Red Hat and AWS are collaborating to optimize the open-source vLLM inference server originally developed in the Sky Computing Lab at the University of California at UC Berkeley to run on AWS processors.
Additionally, Red Hat is collaborating with AWS to provide an AWS Neuron operator for deploying AI workloads on Red Hat OpenShift, Red Hat OpenShift AI and Red Hat OpenShift Service running on AWS.
Following an initial developer preview of support for AWS AI processors, these platforms will become options for both training AI models and the inference engines needed to deploy AI applications.
The overall goal is to provide organizations with lower cost alternatives to graphical processor units (GPUs), says Tushar Katarki, senior director for product for generative foundation model platforms.
Eventually, Red Hat is working toward providing a level of abstraction that will enable application developers to describe their intent, with the underlying infrastructure and models required automatically being selected, configured and deployed to provide a level of control that minimizes costs, he adds. In effect, Red Hat will be providing a model-as-a-service platform that enables organizations to mix and match AI models and processors as needed, says Katarki. “The focus will shift to cost, complexity and control,” he adds.

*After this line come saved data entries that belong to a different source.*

(* ===== verification/Paths.v ===== *)
(** * File paths (package path/filepath on Unix)

    [Clean], [Join], [IsAbs] and [Abs] as lexical operations on the elements of
    a path, which is all the script engine uses to confine what clients name.
    The working directory [Abs] starts from is an argument. *)

From Stdlib Require Import ZArith Lia String Ascii.
From stdpp Require Import base list strings option sets.
From S2P Require Import Prelude.

Definition slash : ascii := "/"%char.

(** The elements between slashes: one more than there are slashes. *)
Fixpoint split_path (s : string) : list string :=
  match s with
  | EmptyString => [EmptyString]
  | String c s =>
      if decide (c = slash) then EmptyString :: split_path s
      else match split_path s with
           | e :: l => String c e :: l
           | [] => [String c EmptyString]
           end
  end.

Fixpoint join_path (l : list string) : string :=
  match l with
  | [] => EmptyString
  | [e] => e
  | e :: l => e +:+ String slash (join_path l)
  end.

Definition IsAbs (path : string) : bool :=
  match path with String c _ => bool_decide (c = slash) | EmptyString => false end.

(** The loop of [Clean] over the elements: what has been written so far is
    [out], last element first. *)
Fixpoint clean_loop (rooted : bool) (out : list string) (l : list string) : list string :=
  match l with
  | [] => out
  | e :: l =>
      if decide (e = ""%string) then clean_loop rooted out l
      else if decide (e = "."%string) then clean_loop rooted out l
      else if decide (e = ".."%string) then
        match out with
        | top :: out' => if decide (top = ".."%string) then clean_loop rooted (e :: out) l else clean_loop rooted out' l
        | [] => clean_loop rooted (if rooted then [] else [e]) l
        end
      else clean_loop rooted (e :: out) l
  end.

(** The elements of a cleaned path. *)
Definition clean_elements (path : string) : list string := rev (clean_loop (IsAbs path) [] (split_path path)).

Definition Clean (path : string) : string :=
  if IsAbs path then String slash (join_path (clean_elements path))
  else match clean_elements path with
       | [] => "."%string
       | l => join_path l
       end.

(** [Join] of two elements; empty elements in front are skipped. *)
Definition Join2 (a b : string) : string :=
  if decide (a = ""%string) then if decide (b = ""%string) then ""%string else Clean b
  else Clean (a +:+ String slash b).

(** [Abs]: the working directory may be unavailable. *)
Definition Abs (wd : option string) (path : string) : option string :=
  if IsAbs path then Some (Clean path) else (fun wd => Join2 wd path) <$> wd.

(** ** Splitting and joining *)

Lemma path_app_assoc (a b c : string) : (a +:+ b) +:+ c = a +:+ b +:+ c.
Proof. induction a as [|x a IH]; [done|]. exact (f_equal (String x) IH). Qed.

Definition no_slash (e : string) : Prop := slash ∉ String.list_ascii_of_string e.

(** A name: an element that is none of the special ones. *)
Definition name (e : string) : Prop := e <> ""%string /\ e <> "."%string /\ e <> ".."%string /\ no_slash e.

Lemma split_path_cons s : exists e l, split_path s = e :: l.
Proof.
  destruct s as [|c s]; cbn; [eauto|]. case_decide; [eauto|]. destruct (split_path s); eauto.
Qed.

Lemma split_path_no_slash s : Forall no_slash (split_path s).
Proof.
  induction s as [|c s IH]; cbn; [by apply Forall_singleton, not_elem_of_nil|]. case_decide as Hc.
  - constructor; [apply not_elem_of_nil|done].
  - destruct (split_path s) as [|e l]; [apply Forall_singleton|inversion IH; subst; constructor; [|done]];
      intros [Hx|Hx]%elem_of_cons; try done; (by apply not_elem_of_nil in Hx) || (by apply H1 in Hx).
Qed.

Lemma split_path_app e s : no_slash e -> split_path (e +:+ String slash s) = e :: split_path s.
Proof.
  induction e as [|c e IH]; intros He; [done|].
  change (String c e +:+ String slash s) with (String c (e +:+ String slash s)). cbn [split_path]. rewrite decide_False.
  - rewrite IH; [done|]. intros H. apply He. by right.
  - intros ->. apply He. left.
Qed.

Lemma split_path_plain e : no_slash e -> split_path e = [e].
Proof.
  induction e as [|c e IH]; intros He; cbn; [done|]. rewrite decide_False.
  - rewrite IH; [done|]. intros H. apply He. by right.
  - intros ->. apply He. left.
Qed.

Lemma split_join l : l <> [] -> Forall no_slash l -> split_path (join_path l) = l.
Proof.
  intros Hl H. induction H as [|e l He Hf IH]; [done|]. destruct l as [|e' l]; [by apply split_path_plain|].
  change (join_path (e :: e' :: l)) with (e +:+ String slash (join_path (e' :: l))).
  rewrite split_path_app by done. by rewrite IH.
Qed.

Lemma split_path_slash_app a b : split_path (a +:+ String slash b) = split_path a ++ split_path b.
Proof.
  induction a as [|c a IH]; [done|]. change (String c a +:+ String slash b) with (String c (a +:+ String slash b)).
  cbn [split_path]. rewrite IH. case_decide; [done|]. by destruct (split_path_cons a) as (e & l & ->).
Qed.

(** ** Cleaning *)

Lemma clean_loop_app r out l k : clean_loop r out (l ++ k) = clean_loop r (clean_loop r out l) k.
Proof.
  revert out. induction l as [|e l IH]; intros out; [done|]. cbn [app clean_loop].
  repeat case_decide; try apply IH. destruct out as [|top out']; [apply IH|]. case_decide; apply IH.
Qed.

Lemma clean_loop_push r out e : name e -> clean_loop r out [e] = e :: out.
Proof. intros (H1 & H2 & H3 & _). cbn. by rewrite !decide_False. Qed.

Lemma clean_loop_names r out l : Forall name l -> clean_loop r out l = rev l ++ out.
Proof.
  intros H. revert out. induction H as [|e l He _ IH]; intros out; [done|].
  change (e :: l) with ([e] ++ l). rewrite clean_loop_app, clean_loop_push by done. rewrite IH. cbn.
  by rewrite <- app_assoc.
Qed.

(** Below the root there are only names. *)
Lemma clean_loop_rooted out l : Forall name out -> Forall no_slash l -> Forall name (clean_loop true out l).
Proof.
  intros Ho Hl. revert out Ho. induction Hl as [|e l He _ IH]; intros out Ho; [done|]. cbn.
  repeat case_decide; try (by apply IH).
  - destruct Ho as [|top out' Ht Ho]; [by apply IH|]. case_decide; [by destruct Ht as (_ & _ & ? & _)|by apply IH].
  - apply IH. by constructor.
Qed.

Lemma clean_elements_names p : IsAbs p = true -> Forall name (clean_elements p).
Proof.
  intros Hp. unfold clean_elements. rewrite Hp. apply Forall_rev. apply clean_loop_rooted; [done|apply split_path_no_slash].
Qed.

Lemma name_no_slash e : name e -> no_slash e.
Proof. by intros (_ & _ & _ & ?). Qed.

Lemma names_no_slash l : Forall name l -> Forall no_slash l.
Proof. induction 1; constructor; auto using name_no_slash. Qed.

Lemma split_rooted l : Forall name l -> exists pre, split_path (String slash (join_path l)) = pre ++ l /\ clean_loop true [] pre = [].
Proof.
  intros H. change (String slash (join_path l)) with (""%string +:+ String slash (join_path l)).
  rewrite split_path_app by apply not_elem_of_nil. destruct l as [|e l]; [by exists [""; ""]%string|].
  exists [""%string]. rewrite split_join; [done|done|]. by apply names_no_slash.
Qed.

(** The elements of a rooted path written out. *)
Lemma clean_elements_rooted l : Forall name l -> clean_elements (String slash (join_path l)) = l.
Proof.
  intros H. unfold clean_elements. cbn [IsAbs]. rewrite bool_decide_eq_true_2 by done.
  destruct (split_rooted l H) as (pre & -> & Hpre). rewrite clean_loop_app, Hpre, clean_loop_names by done.
  by rewrite app_nil_r, rev_involutive.
Qed.

Lemma IsAbs_Clean p : IsAbs p = true -> IsAbs (Clean p) = true.
Proof. intros Hp. unfold Clean. rewrite Hp. done. Qed.

Lemma clean_elements_Clean p : IsAbs p = true -> clean_elements (Clean p) = clean_elements p.
Proof. intros Hp. unfold Clean. rewrite Hp. by apply clean_elements_rooted, clean_elements_names. Qed.

(** A relative path means the same before and after cleaning. *)
Definition stacked (e : string) : Prop := name e \/ e = ".."%string.

Lemma clean_relative out st l :
  Forall name out -> Forall stacked st -> Forall no_slash l ->
  clean_loop true out (rev (clean_loop false st l)) = clean_loop true (clean_loop true out (rev st)) l.
Proof.
  intros Ho Hs Hl. revert st Hs. induction Hl as [|e l He Hl IH]; intros st Hs; [done|].
  assert (forall x, clean_loop true (clean_loop true out (rev st)) [x] = clean_loop true out (rev (x :: st))) as Hpush
    by (intros x; cbn [rev]; by rewrite clean_loop_app).
  change (e :: l) with ([e] ++ l) at 2. rewrite clean_loop_app. cbn [clean_loop app].
  destruct (decide (e = ""%string)) as [->|Hempty]; [by apply IH|].
  destruct (decide (e = "."%string)) as [->|Hdot]; [by apply IH|].
  destruct (decide (e = ".."%string)) as [->|Hdotdot].
  - destruct st as [|top st].
    + rewrite IH by (apply Forall_singleton; by right). by rewrite <- Hpush.
    + inversion Hs as [|? ? Ht Hs']; subst. destruct (decide (top = ".."%string)) as [->|Hne].
      * rewrite IH by (constructor; [by right|done]). by rewrite <- Hpush.
      * destruct Ht as [Ht|]; [|done]. rewrite IH by done. cbn [rev]. rewrite clean_loop_app, clean_loop_push by done.
        by rewrite decide_False.
  - rewrite IH by (constructor; [by left|done]). rewrite <- Hpush, clean_loop_push by done. done.
Qed.

Lemma clean_loop_stacked st l : Forall stacked st -> Forall no_slash l -> Forall stacked (clean_loop false st l).
Proof.
  intros Hs Hl. revert st Hs. induction Hl as [|e l He _ IH]; intros st Hs; [done|]. cbn.
  repeat case_decide; try (by apply IH).
  - destruct Hs as [|top st Ht Hs]; [apply IH, Forall_singleton; by right|].
    case_decide; apply IH; [constructor; [by right|by constructor]|done].
  - apply IH. constructor; [by left|done].
Qed.

Lemma stacked_no_slash e : stacked e -> no_slash e.
Proof. intros [H| ->]; [by apply name_no_slash|]. unfold no_slash. cbn. set_solver. Qed.

Lemma relative_elements p : Forall stacked (rev (clean_loop false [] (split_path p))).
Proof. apply Forall_rev, clean_loop_stacked; [done|apply split_path_no_slash]. Qed.

Lemma split_Clean out p :
  IsAbs p = false -> Forall name out -> clean_loop true out (split_path (Clean p)) = clean_loop true out (split_path p).
Proof.
  intros Hp Ho. unfold Clean. rewrite Hp. unfold clean_elements. rewrite Hp.
  pose proof (clean_relative out [] (split_path p) Ho (Forall_nil_2 _) (split_path_no_slash p)) as Hr. cbn [rev] in Hr.
  pose proof (relative_elements p) as Hst. destruct (rev (clean_loop false [] (split_path p))) as [|e l] eqn:E.
  - exact Hr.
  - rewrite split_join; [exact Hr|done|]. clear -Hst. induction Hst; constructor; auto using stacked_no_slash.
Qed.

Lemma IsAbs_Clean_relative p : IsAbs p = false -> IsAbs (Clean p) = false.
Proof.
  intros Hp. unfold Clean. rewrite Hp. unfold clean_elements. rewrite Hp. pose proof (relative_elements p) as Hst.
  destruct (rev _) as [|e l]; [done|]. inversion Hst as [|? ? He _]; subst.
  destruct e as [|c e]; [by destruct He as [[? _]|?]|]. apply stacked_no_slash in He.
  assert (c <> slash) by (intros ->; apply He; left). destruct l as [|e' l]; exact (bool_decide_eq_false_2 _ H).
Qed.

(** What an absolute path stands for, whether it was given or completed. *)
Definition base (wd path : string) : list string := if IsAbs path then [] else clean_loop true [] (split_path wd).

Lemma base_names wd path : Forall name (base wd path).
Proof. unfold base. destruct (IsAbs path); [done|]. apply clean_loop_rooted; [done|apply split_path_no_slash]. Qed.

Lemma IsAbs_app a b : a <> ""%string -> IsAbs (a +:+ b) = IsAbs a.
Proof. by destruct a. Qed.

Lemma Abs_elements wd p a :
  IsAbs wd = true -> Abs (Some wd) p = Some a ->
  IsAbs a = true /\ clean_elements a = rev (clean_loop true (base wd p) (split_path p)).
Proof.
  intros Hwd. assert (wd <> ""%string) as Hne by (by intros ->). unfold Abs, base.
  destruct (IsAbs p) eqn:Hp; cbn; intros [= <-].
  - split; [by apply IsAbs_Clean|]. rewrite clean_elements_Clean by done. unfold clean_elements. by rewrite Hp.
  - unfold Join2. rewrite decide_False by done.
    assert (IsAbs (wd +:+ String slash p) = true) as Ha by (by rewrite IsAbs_app).
    split; [by apply IsAbs_Clean|]. rewrite clean_elements_Clean by done. unfold clean_elements. rewrite Ha.
    by rewrite split_path_slash_app, clean_loop_app.
Qed.

(** A file below a directory. *)
Lemma Abs_Join2 wd dir f d a :
  IsAbs wd = true -> dir <> ""%string ->
  Abs (Some wd) dir = Some d -> Abs (Some wd) (Join2 dir f) = Some a ->
  clean_elements a = rev (clean_loop true (rev (clean_elements d)) (split_path f)).
Proof.
  intros Hwd Hdir Hd Ha. apply Abs_elements in Hd as [_ ->]; [|done]. apply Abs_elements in Ha as [_ ->]; [|done].
  rewrite rev_involutive. unfold Join2. rewrite decide_False by done. unfold base.
  assert (IsAbs (dir +:+ String slash f) = IsAbs dir) as E by (by rewrite IsAbs_app). destruct (IsAbs dir) eqn:Hab.
  - rewrite IsAbs_Clean by done. unfold Clean. rewrite E. pose proof (clean_elements_names _ E) as Hn.
    destruct (split_rooted _ Hn) as (pre & -> & Hpre). rewrite clean_loop_app, Hpre, clean_loop_names, app_nil_r by done.
    unfold clean_elements. rewrite E, rev_involutive. by rewrite split_path_slash_app, clean_loop_app.
  - rewrite IsAbs_Clean_relative by done. pose proof (base_names wd dir) as Hb. unfold base in Hb. rewrite Hab in Hb.
    rewrite split_Clean by done. by rewrite split_path_slash_app, clean_loop_app.
Qed.

(** ** Containment *)

(** [strings.Contains] *)
Fixpoint Contains (s sub : string) : bool :=
  HasPrefix s sub || match s with String _ s => Contains s sub | EmptyString => false end.

Lemma Contains_spec s sub : Contains s sub = true <-> exists a b, s = a +:+ sub +:+ b.
Proof.
  split.
  - induction s as [|c s IH]; cbn [Contains]; rewrite orb_true_iff, HasPrefix_spec; intros [[r ->]|H]; try (by exists ""%string, r); [done|].
    destruct (IH H) as (a & b & ->). by exists (String c a), b.
  - intros (a & b & ->). induction a as [|c a IH].
    + change ("" +:+ sub +:+ b) with (sub +:+ b). pose proof (HasPrefix_app sub b) as H.
      destruct (sub +:+ b); cbn [Contains]; by rewrite H.
    + change (String c a +:+ sub +:+ b) with (String c (a +:+ sub +:+ b)). cbn [Contains]. by rewrite IH, orb_true_r.
Qed.

Definition containsDotDot (path : string) : bool := Contains path "..".

Definition isSubpath (parent child : string) : bool :=
  HasPrefix (Clean child) (Clean parent +:+ String slash EmptyString).

(** A subpath lies strictly below its parent. *)
Lemma isSubpath_spec parent child :
  IsAbs parent = true -> IsAbs child = true ->
  isSubpath parent child = true <->
  clean_elements parent <> [] /\ exists rest, rest <> [] /\ clean_elements child = clean_elements parent ++ rest.
Proof.
  intros Hp Hc. unfold isSubpath, Clean. rewrite Hp, Hc.
  pose proof (clean_elements_names _ Hp) as Hnp. pose proof (clean_elements_names _ Hc) as Hnc.
  set (lp := clean_elements parent) in *. set (lc := clean_elements child) in *.
  rewrite HasPrefix_spec. split.
  - intros [r E]. rewrite path_app_assoc in E. injection E as E.
    assert (join_path lc = join_path lp +:+ String slash r) as E' by exact E.
    clear E. destruct lc as [|e lc']; [destruct (join_path lp); discriminate|]. apply (f_equal split_path) in E'.
    rewrite split_join, split_path_slash_app in E' by (done || by apply names_no_slash). destruct lp as [|e' lp'].
    + exfalso. cbn in E'. injection E' as -> _. by inversion Hnc as [|? ? [? _] _].
    + rewrite split_join in E' by (done || by apply names_no_slash). split; [done|]. exists (split_path r).
      split; [|exact E']. by destruct (split_path_cons r) as (x & y & ->).
  - intros (Hne & rest & Hr & ->). exists (join_path rest). rewrite path_app_assoc.
    apply (f_equal (String slash)). change (String slash "" +:+ ?y) with (String slash y). clear -Hne Hr.
    induction lp as [|e lp IH]; [done|]. destruct lp as [|e' lp]; [by destruct rest|].
    change (e +:+ String slash (join_path ((e' :: lp) ++ rest)) = (e +:+ String slash (join_path (e' :: lp))) +:+ String slash (join_path rest)).
    rewrite IH by done. by rewrite path_app_assoc.
Qed.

That capability is also becoming increasingly important in regions such as Europe where sovereign cloud requirements are becoming more important, notes Katarki.
Red Hat has been at the forefront of an effort to reduce the complexity of building and deploying artificial intelligence (AI) applications at a time when IT teams are starting to assume more responsibility for optimally deploying AI inference engines on platforms based on Kubernetes clusters. While much of the training of those AI models continues to be done on high performance computing (HPC) platforms, the deployment of AI inference engines is becoming more distributed. That capability will ultimately prove crucial to improve the performance of AI applications as they are increasingly deployed at the network edge.
In the meantime, each organization will need to determine what level of AI expertise they will require as it becomes simpler to build and deploy AI agents. The number of organizations, for example, that might need to build or distill an AI model is going to be comparatively small compared to the number of organizations that are building and deploying AI agents. The one thing that is certain, however, is that as alternative approaches to building those AI agents become available the total cost of AI is only going to continue to decline to a point where deploying billions of them actually becomes economically feasible.